Nolan and colleagues [4] provided intriguing evidence illustrating the presence of MetSy and its individual components in young adults (18–30 years). The presence of a single component and a raised MetSy component value at a young age are predictive of developing MetSy [5,6], leading to a lifetime burden of MetSy-related complications or diseases, such as cardiovascular, metabolic, orthopedic, and/or joint diseases [2,7,8]. Knee osteoarthritis is a chronic, degenerative joint disease that can follow a commonly injured and surgically repaired ligament in the knee, the anterior cruciate ligament (ACL) [9]. Knee injuries, such as an ACL rupture, occur throughout the lifespan, but frequently occur in a younger population [10,11]. Considering the prevalence of this injury in younger age groups, patients with an ACL injury and/or who have undergone surgery might provide as an attractive cohort to monitor MetSy and its components in an attempt to mitigate the development of future diseases and disabilities related to this syndrome.

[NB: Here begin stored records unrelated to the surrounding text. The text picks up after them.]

(** The runs of two entities, that succeeded, and what is in Gold. *)
Definition json_loads (_ : string) : res pyval := raise JSONDecodeError "".
Definition child (entity status : string) : pydict := mkdict [("entity", PStr entity); ("status", PStr status)].
Definition children : list pydict := [child "EmpJob" "success"; child "User" "success"].
Definition runtime (children : list pydict) : res ChildRuntime :=
  sync_child_runtime_state json_loads row children [] [] [] (seconds 60) (seconds 3600).
Definition gold : Materialization := mkMaterialization [] 2 [] 2 [] 2 2 false.
Definition done (k label : string) : string * pydict := (k, mkdict (step_of label "success" "" 1 1)).
Definition rest : updates := [done "control_room" "Control Room"; done "agents_intelligence" "Agentes/IA"].
Definition ended (children : list pydict) (m : Materialization) : list pydict :=
  match runtime children with
  | Ok r => or_nil (merge_sync_steps (Some (PDict <$> kept)) (sync_core_step_updates [PNone; PNone] children r m [] None ++ rest))
  | Raise _ => []
  end.

(** A run that was cancelled or waits to be tried again hinders nothing, and one
    dataset of Gold is enough for three of Silver when no refresh is summarised. *)
Example cancelled_is_success :
  (λ status, sync_status_from_steps (ended (child "Position" status :: children) gold))
    <$> ["cancelled"; "upstream_failed"; "up_for_retry"; "scheduled"; "removed"]
  = ["success"; "success"; "success"; "success"; "success"].
Proof. by vm_compute. Qed.

Example one_gold_is_enough :
  sync_status_from_steps (ended children (mkMaterialization [] 3 [] 3 [] 1 3 false)) = "success".
Proof. by vm_compute. Qed.

Lemma success_is_earned_witness :
  sync_status_from_steps (ended children gold) = "success"
  ∧ (∃ r, runtime children = Ok r ∧ ∀ x, x ∈ rt_progress_rows r → row_status x ∉ counted_against)
  ∧ sync_status_from_steps (ended (child "Position" "error" :: children) gold) = "partial".
Proof.
  split; [by vm_compute|]. split; [|by vm_compute].
  assert (Hm : match runtime children with
               | Ok r => merge_sync_steps (Some (PDict <$> kept)) (sync_core_step_updates [PNone; PNone] children r gold [] None ++ rest)
                         = Ok (ended children gold)
               | Raise _ => False
               end) by by vm_compute.
  destruct (runtime children) as [r|] eqn:E; [|done]. exists r. split; [reflexivity|].
  exact (proj1 (proj2 (success_is_earned json_loads row children [] [] [] (seconds 60) (seconds 3600) r gold [] None _ rest _
           E eq_refl Hm ltac:(by vm_compute)))).
Defined.
End Steps.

With MetSy and MetSy-related diseases, such as cardiovascular disease and diabetes, circulating vitamin D levels are decreased [12,13,14,15,16,17,18,19]. Vitamin D is a fat-soluble micronutrient, and after multiple hydroxylation reactions, it is converted to a pleiotropic hormone that regulates a range of physiological and biochemical functions. In the circulation, 25-hydroxyvitmain D (25(OH)D) is the metabolite form of vitamin D used to determine vitamin D status [20]. Maintaining a sufficient serum 25(OH)D is necessary to sustain cellular functions, and low circulating concentrations are associated with diverse disabilities, illnesses, and diseases [21]. Serum 25(OH)D concentrations have been found to significantly decrease with increasing components of MetSy in non-vitamin D-deficient elderly adults [17]. Although previous investigations have shown a decrease in serum 25(OH)D concentrations following an ACL injury and surgery [22,23,24,25], there is a gap in our knowledge regarding the association of MetSy and its components with serum 25(OH)D concentrations following ACLR.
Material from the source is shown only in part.